**EXERCISE BRIEF:**
If a line in the records below contains the word "CloseOr", copy it out.

**ENTRIES PROVIDED:**
*** Block opens ***

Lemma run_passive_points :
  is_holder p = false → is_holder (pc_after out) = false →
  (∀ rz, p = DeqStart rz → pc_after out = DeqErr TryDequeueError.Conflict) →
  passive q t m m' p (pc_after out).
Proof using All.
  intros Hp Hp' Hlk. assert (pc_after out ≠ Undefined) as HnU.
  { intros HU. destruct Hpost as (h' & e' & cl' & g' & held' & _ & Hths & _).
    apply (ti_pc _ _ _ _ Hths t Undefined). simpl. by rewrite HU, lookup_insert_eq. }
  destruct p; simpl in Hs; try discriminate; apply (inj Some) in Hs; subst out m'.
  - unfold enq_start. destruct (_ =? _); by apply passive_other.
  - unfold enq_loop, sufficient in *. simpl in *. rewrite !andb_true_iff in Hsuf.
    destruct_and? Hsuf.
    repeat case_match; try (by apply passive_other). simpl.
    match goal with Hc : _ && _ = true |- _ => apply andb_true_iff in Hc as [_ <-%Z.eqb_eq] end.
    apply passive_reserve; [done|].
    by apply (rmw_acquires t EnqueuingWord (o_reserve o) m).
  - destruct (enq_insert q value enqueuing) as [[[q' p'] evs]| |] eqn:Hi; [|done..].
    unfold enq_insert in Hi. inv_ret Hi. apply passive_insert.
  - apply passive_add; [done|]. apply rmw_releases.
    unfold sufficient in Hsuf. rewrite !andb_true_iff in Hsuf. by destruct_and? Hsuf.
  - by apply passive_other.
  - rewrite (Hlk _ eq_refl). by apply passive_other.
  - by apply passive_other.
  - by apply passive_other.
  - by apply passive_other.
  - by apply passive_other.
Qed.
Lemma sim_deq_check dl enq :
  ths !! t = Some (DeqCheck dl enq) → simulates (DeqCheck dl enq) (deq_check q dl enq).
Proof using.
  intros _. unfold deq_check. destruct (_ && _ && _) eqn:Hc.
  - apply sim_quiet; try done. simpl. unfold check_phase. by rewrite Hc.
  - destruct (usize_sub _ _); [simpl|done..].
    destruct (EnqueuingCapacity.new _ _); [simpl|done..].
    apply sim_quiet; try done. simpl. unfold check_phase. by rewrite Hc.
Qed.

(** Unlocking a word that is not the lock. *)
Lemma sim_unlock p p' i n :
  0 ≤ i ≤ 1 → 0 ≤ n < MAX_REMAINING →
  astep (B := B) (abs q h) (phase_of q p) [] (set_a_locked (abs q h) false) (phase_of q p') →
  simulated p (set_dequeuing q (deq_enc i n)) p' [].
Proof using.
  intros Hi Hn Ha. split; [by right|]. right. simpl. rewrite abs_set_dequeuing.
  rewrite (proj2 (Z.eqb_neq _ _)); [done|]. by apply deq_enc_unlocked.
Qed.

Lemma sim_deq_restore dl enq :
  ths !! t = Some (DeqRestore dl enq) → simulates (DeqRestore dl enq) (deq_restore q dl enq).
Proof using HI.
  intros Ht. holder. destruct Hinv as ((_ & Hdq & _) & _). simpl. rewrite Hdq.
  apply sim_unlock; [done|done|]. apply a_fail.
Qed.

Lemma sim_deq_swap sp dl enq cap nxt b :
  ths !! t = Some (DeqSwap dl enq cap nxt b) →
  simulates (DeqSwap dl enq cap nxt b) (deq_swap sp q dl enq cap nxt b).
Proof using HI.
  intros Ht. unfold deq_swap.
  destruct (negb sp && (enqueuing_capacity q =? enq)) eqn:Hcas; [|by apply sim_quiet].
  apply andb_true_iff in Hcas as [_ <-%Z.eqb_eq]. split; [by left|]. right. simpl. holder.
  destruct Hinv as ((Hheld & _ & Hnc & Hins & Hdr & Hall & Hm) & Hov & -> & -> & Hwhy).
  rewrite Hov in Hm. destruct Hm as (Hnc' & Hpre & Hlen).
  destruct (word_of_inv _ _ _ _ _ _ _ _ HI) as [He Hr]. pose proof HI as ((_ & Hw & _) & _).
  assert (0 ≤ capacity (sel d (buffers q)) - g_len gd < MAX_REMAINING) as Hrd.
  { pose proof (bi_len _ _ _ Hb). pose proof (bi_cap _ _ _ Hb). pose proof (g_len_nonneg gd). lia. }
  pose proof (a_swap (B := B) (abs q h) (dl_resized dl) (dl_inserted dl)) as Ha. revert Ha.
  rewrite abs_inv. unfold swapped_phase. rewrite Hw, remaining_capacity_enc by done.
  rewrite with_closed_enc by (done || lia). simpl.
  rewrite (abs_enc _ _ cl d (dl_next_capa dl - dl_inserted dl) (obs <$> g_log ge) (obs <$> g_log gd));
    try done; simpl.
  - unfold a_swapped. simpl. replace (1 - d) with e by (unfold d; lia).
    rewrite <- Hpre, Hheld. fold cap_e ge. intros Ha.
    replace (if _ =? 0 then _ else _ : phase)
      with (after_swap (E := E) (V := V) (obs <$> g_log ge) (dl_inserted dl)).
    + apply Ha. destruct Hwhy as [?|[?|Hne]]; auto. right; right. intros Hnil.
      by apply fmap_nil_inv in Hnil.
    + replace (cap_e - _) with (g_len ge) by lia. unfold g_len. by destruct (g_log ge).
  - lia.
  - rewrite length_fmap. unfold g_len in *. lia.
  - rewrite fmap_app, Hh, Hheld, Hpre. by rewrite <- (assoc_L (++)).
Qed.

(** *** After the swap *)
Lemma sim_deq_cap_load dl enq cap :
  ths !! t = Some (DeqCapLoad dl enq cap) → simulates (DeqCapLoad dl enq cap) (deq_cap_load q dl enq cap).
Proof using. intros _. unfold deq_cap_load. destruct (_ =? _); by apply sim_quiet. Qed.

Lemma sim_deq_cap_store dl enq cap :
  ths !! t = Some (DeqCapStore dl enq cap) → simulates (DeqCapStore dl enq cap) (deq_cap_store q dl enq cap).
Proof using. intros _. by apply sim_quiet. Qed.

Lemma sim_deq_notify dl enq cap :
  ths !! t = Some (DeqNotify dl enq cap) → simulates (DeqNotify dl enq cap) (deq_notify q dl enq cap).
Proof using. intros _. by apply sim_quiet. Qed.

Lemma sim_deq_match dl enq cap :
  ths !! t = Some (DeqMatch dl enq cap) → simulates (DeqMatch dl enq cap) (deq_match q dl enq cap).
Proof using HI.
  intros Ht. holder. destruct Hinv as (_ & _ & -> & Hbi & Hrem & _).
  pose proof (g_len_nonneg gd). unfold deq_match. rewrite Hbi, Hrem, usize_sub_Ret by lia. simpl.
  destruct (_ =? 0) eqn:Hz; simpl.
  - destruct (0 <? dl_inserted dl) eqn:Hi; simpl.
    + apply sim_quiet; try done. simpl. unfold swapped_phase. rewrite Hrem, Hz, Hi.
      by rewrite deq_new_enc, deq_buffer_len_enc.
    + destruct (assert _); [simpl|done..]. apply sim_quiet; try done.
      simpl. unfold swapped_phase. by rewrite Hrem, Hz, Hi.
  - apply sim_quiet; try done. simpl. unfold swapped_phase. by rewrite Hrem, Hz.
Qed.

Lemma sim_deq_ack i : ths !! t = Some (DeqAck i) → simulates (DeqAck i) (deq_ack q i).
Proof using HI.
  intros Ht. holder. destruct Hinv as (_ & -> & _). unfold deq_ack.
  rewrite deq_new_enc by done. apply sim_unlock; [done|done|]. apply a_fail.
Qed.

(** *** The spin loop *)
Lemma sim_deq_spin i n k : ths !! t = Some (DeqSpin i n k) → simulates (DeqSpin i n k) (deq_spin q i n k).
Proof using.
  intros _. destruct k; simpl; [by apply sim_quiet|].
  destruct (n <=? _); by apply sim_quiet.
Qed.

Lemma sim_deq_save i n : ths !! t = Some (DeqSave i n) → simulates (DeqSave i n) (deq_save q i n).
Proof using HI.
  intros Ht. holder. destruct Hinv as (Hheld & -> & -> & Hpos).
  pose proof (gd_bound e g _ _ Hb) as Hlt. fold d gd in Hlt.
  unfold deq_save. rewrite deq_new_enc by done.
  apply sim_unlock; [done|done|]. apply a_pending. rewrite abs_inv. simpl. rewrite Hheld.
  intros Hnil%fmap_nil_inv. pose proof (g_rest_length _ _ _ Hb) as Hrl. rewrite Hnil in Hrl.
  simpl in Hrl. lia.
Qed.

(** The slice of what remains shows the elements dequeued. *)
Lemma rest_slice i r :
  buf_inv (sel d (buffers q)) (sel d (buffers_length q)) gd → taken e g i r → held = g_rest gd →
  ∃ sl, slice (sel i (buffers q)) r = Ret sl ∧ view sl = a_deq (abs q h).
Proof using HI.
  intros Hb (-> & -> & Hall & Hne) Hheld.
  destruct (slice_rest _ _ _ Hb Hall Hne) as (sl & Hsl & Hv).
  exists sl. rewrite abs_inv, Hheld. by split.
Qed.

*** Block closes ***
*** Block opens ***

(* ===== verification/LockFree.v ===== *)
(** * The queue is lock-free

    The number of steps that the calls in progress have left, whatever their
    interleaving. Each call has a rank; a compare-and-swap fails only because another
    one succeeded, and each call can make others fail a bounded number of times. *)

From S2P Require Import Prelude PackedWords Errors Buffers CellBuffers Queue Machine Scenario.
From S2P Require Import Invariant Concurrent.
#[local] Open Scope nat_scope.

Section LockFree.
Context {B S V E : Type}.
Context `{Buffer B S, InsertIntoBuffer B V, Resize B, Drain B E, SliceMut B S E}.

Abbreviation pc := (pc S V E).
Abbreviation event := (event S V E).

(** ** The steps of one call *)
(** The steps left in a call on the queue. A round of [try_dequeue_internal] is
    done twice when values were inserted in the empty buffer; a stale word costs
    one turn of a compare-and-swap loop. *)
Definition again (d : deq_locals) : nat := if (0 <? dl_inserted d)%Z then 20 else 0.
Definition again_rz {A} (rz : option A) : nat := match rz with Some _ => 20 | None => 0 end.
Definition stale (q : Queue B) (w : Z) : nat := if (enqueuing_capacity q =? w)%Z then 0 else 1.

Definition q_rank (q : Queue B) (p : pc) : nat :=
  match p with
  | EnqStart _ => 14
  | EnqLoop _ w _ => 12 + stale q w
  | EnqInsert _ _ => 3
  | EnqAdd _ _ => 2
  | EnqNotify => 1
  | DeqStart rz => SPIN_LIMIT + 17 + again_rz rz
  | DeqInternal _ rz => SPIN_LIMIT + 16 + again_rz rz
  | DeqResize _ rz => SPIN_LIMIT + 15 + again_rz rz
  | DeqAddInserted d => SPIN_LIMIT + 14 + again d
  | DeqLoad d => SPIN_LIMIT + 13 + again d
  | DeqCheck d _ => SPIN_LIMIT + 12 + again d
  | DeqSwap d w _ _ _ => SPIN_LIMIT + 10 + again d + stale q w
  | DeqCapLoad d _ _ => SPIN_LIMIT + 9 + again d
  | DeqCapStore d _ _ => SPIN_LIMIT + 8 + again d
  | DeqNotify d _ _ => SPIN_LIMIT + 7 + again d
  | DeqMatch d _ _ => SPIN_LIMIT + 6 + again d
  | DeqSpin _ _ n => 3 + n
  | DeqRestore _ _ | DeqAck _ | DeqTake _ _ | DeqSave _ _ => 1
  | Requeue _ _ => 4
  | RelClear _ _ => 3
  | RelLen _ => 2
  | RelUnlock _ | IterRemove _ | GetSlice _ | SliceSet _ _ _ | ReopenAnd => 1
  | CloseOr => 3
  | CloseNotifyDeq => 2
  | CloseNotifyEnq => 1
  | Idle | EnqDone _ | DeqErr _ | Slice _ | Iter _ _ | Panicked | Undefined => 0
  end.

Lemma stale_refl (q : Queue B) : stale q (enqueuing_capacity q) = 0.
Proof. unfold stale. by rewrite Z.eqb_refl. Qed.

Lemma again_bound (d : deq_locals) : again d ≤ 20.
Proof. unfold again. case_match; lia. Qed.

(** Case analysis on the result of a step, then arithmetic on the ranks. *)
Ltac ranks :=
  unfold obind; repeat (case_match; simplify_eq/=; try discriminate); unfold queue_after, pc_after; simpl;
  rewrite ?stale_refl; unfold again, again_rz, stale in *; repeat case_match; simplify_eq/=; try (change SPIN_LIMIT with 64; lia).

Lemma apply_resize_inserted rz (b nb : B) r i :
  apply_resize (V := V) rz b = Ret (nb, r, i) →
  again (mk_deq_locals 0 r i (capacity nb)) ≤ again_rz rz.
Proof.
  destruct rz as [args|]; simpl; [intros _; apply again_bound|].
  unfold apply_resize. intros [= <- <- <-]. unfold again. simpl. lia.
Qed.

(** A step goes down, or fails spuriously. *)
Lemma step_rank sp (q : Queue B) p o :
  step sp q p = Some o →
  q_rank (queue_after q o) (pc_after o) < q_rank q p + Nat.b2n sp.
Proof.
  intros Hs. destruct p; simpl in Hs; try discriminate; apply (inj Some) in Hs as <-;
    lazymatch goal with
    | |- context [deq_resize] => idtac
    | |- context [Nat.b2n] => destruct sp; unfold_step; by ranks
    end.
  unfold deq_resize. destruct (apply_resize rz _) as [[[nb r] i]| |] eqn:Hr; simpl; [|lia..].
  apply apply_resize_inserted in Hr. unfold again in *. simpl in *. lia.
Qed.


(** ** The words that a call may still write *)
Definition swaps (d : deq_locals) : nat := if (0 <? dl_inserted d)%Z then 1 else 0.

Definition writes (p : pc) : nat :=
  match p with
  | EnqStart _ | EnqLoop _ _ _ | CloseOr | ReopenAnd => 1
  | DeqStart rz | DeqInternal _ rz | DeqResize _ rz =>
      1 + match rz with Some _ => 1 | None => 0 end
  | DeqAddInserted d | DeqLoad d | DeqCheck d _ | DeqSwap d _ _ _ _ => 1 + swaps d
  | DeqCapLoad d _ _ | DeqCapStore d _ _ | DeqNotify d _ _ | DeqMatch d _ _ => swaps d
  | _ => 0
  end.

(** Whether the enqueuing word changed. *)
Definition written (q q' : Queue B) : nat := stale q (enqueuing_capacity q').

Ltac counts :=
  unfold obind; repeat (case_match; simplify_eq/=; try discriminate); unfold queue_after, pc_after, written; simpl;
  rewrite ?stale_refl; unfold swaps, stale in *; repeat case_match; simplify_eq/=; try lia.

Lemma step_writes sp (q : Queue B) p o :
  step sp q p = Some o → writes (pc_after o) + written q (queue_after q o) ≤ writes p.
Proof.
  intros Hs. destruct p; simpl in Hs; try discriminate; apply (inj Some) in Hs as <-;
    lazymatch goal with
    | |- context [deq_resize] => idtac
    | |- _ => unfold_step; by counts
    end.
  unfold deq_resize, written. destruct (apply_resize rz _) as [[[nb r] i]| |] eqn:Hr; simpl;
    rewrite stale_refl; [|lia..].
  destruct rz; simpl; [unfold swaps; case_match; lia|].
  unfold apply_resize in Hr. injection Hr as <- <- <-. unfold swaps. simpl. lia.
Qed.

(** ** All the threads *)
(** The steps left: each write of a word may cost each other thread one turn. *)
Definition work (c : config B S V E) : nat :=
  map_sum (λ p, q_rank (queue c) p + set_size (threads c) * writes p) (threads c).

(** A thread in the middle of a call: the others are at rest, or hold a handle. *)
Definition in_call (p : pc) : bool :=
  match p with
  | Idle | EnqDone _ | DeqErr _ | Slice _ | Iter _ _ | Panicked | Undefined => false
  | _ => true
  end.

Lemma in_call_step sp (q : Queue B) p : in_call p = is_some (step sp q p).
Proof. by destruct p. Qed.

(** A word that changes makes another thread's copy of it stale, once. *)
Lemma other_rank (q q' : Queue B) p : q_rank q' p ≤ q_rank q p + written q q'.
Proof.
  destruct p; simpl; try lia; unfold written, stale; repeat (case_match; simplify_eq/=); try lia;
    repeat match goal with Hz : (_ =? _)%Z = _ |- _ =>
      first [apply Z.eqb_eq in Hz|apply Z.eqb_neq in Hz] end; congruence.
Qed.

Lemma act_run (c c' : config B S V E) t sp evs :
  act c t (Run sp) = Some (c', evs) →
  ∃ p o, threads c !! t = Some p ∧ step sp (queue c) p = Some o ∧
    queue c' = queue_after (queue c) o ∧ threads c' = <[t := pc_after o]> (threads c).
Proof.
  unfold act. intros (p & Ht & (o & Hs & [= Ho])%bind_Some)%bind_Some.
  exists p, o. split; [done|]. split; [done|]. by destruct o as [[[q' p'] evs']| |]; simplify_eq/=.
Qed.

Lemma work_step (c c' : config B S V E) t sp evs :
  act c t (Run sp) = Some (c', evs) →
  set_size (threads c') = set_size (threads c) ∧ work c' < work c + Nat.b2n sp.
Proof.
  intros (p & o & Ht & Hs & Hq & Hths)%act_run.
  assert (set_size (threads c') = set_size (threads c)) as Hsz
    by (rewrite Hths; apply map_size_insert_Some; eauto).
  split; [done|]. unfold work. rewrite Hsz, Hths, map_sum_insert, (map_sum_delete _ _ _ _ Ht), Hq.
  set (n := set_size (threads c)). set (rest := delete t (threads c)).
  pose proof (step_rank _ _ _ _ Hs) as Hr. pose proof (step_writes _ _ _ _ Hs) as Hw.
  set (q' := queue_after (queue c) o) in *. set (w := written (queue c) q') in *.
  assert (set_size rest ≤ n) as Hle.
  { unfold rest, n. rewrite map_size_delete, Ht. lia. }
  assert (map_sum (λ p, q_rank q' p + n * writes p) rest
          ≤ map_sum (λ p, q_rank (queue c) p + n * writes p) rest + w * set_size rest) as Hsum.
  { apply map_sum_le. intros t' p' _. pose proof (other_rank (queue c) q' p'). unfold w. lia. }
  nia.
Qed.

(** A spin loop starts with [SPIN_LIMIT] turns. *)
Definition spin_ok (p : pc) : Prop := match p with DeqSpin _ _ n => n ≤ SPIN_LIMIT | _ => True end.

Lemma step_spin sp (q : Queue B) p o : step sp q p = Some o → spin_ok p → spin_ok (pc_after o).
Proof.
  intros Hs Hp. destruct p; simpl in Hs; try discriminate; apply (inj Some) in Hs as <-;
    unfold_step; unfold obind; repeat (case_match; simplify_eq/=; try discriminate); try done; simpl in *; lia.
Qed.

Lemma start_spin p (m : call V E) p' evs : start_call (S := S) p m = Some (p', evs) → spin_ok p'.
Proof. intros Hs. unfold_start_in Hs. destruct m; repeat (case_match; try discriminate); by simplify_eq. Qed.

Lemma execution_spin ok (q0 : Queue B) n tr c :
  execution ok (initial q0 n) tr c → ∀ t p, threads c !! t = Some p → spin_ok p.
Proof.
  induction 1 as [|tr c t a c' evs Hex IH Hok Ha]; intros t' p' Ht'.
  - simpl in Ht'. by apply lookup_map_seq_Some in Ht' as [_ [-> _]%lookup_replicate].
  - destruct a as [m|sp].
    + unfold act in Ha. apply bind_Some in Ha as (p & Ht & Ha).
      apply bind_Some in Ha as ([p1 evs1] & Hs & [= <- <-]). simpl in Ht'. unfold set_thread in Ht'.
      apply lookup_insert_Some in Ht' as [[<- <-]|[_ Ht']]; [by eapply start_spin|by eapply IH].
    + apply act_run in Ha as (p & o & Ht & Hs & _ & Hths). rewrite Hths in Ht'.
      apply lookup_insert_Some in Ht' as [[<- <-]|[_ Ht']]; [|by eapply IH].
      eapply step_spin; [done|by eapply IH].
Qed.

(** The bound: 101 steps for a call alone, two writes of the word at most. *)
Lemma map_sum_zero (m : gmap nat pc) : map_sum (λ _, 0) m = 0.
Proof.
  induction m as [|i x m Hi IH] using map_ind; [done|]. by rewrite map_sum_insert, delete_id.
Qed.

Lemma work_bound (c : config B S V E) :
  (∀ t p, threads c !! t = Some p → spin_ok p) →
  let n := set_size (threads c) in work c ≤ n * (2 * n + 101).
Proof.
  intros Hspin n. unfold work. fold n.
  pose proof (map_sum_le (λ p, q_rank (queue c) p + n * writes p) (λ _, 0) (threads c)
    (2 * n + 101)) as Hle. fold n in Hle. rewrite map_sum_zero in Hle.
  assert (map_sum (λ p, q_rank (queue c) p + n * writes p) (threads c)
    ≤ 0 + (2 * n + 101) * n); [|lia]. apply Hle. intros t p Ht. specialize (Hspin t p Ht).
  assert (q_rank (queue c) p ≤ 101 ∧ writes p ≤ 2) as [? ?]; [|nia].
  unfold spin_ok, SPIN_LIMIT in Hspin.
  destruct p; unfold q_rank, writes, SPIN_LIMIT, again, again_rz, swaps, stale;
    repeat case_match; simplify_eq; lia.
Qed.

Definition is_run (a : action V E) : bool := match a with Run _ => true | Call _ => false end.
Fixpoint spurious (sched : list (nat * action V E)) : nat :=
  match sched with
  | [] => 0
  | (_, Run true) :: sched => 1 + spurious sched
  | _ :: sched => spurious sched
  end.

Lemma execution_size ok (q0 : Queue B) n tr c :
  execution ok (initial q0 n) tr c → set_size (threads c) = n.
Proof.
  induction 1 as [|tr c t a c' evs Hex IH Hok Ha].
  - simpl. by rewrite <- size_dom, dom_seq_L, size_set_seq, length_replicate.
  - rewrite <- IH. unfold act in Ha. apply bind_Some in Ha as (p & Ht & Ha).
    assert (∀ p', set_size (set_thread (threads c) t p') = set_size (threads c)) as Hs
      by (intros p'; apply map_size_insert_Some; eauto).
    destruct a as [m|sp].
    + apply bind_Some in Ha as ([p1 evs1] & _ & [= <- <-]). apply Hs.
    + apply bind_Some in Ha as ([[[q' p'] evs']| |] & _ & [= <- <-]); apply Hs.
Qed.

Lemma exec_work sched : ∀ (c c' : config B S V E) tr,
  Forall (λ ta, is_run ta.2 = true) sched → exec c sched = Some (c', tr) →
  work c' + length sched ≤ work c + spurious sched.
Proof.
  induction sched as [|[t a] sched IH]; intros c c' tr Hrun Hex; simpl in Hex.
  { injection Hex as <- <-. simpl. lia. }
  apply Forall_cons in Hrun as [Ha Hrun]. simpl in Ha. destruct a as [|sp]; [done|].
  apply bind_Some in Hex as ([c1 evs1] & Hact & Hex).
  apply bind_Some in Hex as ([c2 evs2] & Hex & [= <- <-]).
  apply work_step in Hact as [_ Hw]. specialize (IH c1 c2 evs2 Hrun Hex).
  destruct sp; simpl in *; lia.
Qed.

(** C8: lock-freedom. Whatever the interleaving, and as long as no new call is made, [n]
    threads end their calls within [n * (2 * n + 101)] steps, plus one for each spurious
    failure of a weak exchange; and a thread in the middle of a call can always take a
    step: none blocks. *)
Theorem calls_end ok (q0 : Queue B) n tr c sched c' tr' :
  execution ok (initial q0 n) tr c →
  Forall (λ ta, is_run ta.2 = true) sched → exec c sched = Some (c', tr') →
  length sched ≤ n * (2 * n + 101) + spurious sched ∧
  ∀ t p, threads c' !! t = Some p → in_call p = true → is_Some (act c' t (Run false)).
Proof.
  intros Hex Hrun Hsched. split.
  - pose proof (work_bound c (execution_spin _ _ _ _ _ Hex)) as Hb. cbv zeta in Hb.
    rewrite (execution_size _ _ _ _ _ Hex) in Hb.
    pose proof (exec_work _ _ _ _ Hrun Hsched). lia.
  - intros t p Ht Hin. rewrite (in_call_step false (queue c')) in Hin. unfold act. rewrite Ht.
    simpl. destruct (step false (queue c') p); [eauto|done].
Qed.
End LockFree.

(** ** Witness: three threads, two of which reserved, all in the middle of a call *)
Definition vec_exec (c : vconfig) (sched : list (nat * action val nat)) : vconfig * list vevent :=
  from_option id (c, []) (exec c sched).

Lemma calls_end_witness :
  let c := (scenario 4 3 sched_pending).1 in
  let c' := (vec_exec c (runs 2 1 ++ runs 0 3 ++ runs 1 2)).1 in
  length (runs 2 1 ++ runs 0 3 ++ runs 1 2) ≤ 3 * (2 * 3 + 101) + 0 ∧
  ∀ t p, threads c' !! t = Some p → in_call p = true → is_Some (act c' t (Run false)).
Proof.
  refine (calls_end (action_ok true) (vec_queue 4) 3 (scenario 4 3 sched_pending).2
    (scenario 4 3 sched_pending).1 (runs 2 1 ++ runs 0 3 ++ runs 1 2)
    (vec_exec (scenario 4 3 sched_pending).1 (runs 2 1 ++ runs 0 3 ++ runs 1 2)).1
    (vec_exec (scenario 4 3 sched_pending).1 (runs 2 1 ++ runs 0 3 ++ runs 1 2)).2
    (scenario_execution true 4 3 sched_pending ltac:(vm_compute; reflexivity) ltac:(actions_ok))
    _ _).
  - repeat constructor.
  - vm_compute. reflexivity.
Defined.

*** Block closes ***

**RESPONSE:**
  | CloseOr => 3
  | EnqStart _ | EnqLoop _ _ _ | CloseOr | ReopenAnd => 1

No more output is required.